HDR Photography: set up and process your first high dynamic range image

HDR Photography: set up, shoot and process your first high dynamic range image

4 options to make your high dynamic range image

There are several ways to merge your images for an HDR photography effect. Here are four of the best…

Nik HDR Efex Pro 2

Nik HDR Efex Pro 2

Price: £80, $100
Nik’s HDR Efex Pro 2 is an intuitive, fast and simple-to-use piece of HDR software. There’s a great set of presets, which are perfect as a starting point, especially if you’re new to creating HDR images.
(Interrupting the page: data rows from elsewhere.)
(** * The deterministic video scheduler of [video-scheduler.js]

    A shallow embedding of the [VideoScheduler] class: the UTC seed
    generator, the seeded Fisher-Yates shuffle, the schedule state manager
    ([generateSchedule], [playNextVideo]), the static-interference guard
    ([onStaticDetected]) and the configuration loader ([loadConfig]).

    JavaScript numbers that hold integers (timestamps, indices, counters,
    seeds) are modelled as [Z]; this is exact below 2^53, far above every
    value the scheduler computes.  Static levels and the detection threshold
    are finite doubles, modelled as rationals ([Q]); only their order is
    used.  [null] and [undefined] are both modelled by [None]. *)

From Stdlib Require Import ZArith QArith Lia.
From stdpp Require Import gmap strings list sorting.

Local Open Scope Z_scope.

(** ** The built-in [Date] arithmetic used by the seed generator

    The functions below follow the abstract operations of the ECMAScript
    [Date] object (all on integral millisecond time values).  [tza] is the
    zone offset, in milliseconds east of UTC, that the host applies to the
    local time being converted, so that [UTC t = t - tza]: its one offset on
    a host without daylight saving, and on a host with it the offset its
    rules give for that local time (which can differ from one date to
    another).  [TimeClip] is not applied: a result is the time value of the
    [Date] only when it lies within [maxTime] of the epoch, and the
    statements that need this bound the instant. *)

Module JSDate.

Definition msPerDay : Z := 24 * 60 * 60 * 1000.
Definition msPerHour : Z := 60 * 60 * 1000.

(** The largest time value a [Date] holds (100,000,000 days); beyond it
    [TimeClip] gives [NaN]. *)
Definition maxTime : Z := 8640000000000000.

(** [Day(t)]: the day number of a time value. *)
Definition Day (t : Z) : Z := t / msPerDay.

(** Proleptic Gregorian date (year, month 1..12, day 1..31) of a day
    number counted from 1970-01-01. *)
Definition civil_from_days (day : Z) : Z * Z * Z :=
  let z := day + 719468 in
  let era := z / 146097 in
  let doe := z - era * 146097 in
  let yoe := (doe - doe / 1460 + doe / 36524 - doe / 146096) / 365 in
  let doy := doe - (365 * yoe + yoe / 4 - yoe / 100) in
  let mp := (5 * doy + 2) / 153 in
  let d := doy - (153 * mp + 2) / 5 + 1 in
  let m := if mp <? 10 then mp + 3 else mp - 9 in
  let y := yoe + era * 400 in
  (if m <=? 2 then y + 1 else y, m, d).

(** Day number of a proleptic Gregorian date. *)
Definition days_from_civil (y m d : Z) : Z :=
  let y' := if m <=? 2 then y - 1 else y in
  let era := y' / 400 in
  let yoe := y' - era * 400 in
  let doy := (153 * (if 2 <? m then m - 3 else m + 9) + 2) / 5 + d - 1 in
  let doe := yoe * 365 + yoe / 4 - yoe / 100 + doy in
  era * 146097 + doe - 719468.

(** [getUTCFullYear], [getUTCMonth] (0-based) and [getUTCDate]. *)
Definition getUTCFullYear (t : Z) : Z := fst (fst (civil_from_days (Day t))).
Definition getUTCMonth (t : Z) : Z := snd (fst (civil_from_days (Day t))) - 1.
Definition getUTCDate (t : Z) : Z := snd (civil_from_days (Day t)).

(** [MakeDay(year, month, date)] with a 0-based, possibly out-of-range
    month. *)
Definition MakeDay (year month date : Z) : Z :=
  let ym := year + month / 12 in
  let mn := month mod 12 in
  days_from_civil ym (mn + 1) 1 + date - 1.

(** [new Date(year, month, date).getTime()] on a host that applies the
    offset [tza] to that local midnight: the three components are read as a
    LOCAL calendar date at local midnight (years 0..99 denote 1900..1999),
    and the local time value is converted to UTC. *)
Definition new_Date_ymd (tza : Z) (year month date : Z) : Z :=
  let yr := if (0 <=? year) && (year <=? 99) then 1900 + year else year in
  MakeDay yr month date * msPerDay - tza.

(** [Date.UTC(year, month, date)]: the same components read as a UTC
    date.  The scheduler does not call it; it is the reference against
    which the local constructor is compared. *)
Definition Date_UTC (year month date : Z) : Z :=
  let yr := if (0 <=? year) && (year <=? 99) then 1900 + year else year in
  MakeDay yr month date * msPerDay.

(** The date within a 400-year era, from the day of the era. *)
Definition era_date (doe : Z) : Z * Z * Z :=
  let yoe := (doe - doe / 1460 + doe / 36524 - doe / 146096) / 365 in
  let doy := doe - (365 * yoe + yoe / 4 - yoe / 100) in
  let mp := (5 * doy + 2) / 153 in
  let d := doy - (153 * mp + 2) / 5 + 1 in
  let m := if mp <? 10 then mp + 3 else mp - 9 in
  (yoe, m, d).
Good end results are easy to achieve.
Get it from Nik Software

 

Adobe Photoshop CS6, Merge to HDR Pro

Adobe Photoshop CS6, Merge to HDR Pro

Price: £660, $699
Photoshop’s Merge to HDR Pro feature can be used to create pretty good looking HDR images, but you do have to work really hard to get anything that looks halfway decent. The presets are utterly ghastly too.
Get it from Adobe

 

Photomatix Pro

Photomatix Pro

Price: £62, $99
You can get wonderful results from Photomatix Pro, and many pros love it. However, the user interface is rather clunky and takes some getting used to. The preset options are pretty crude, too, which makes this method less useful for beginners.
Get it from HDR Soft

 

Adobe Photoshop Elements 11 Layer Masking

Adobe Photoshop Elements 11 Layer Masking

Price: £79, $100
While this method isn’t a true HDR treatment, you can use Layer Masks to blend several exposures to create an image with a full range of tones. You can do this easily in Photoshop Elements. It arguably creates the best results.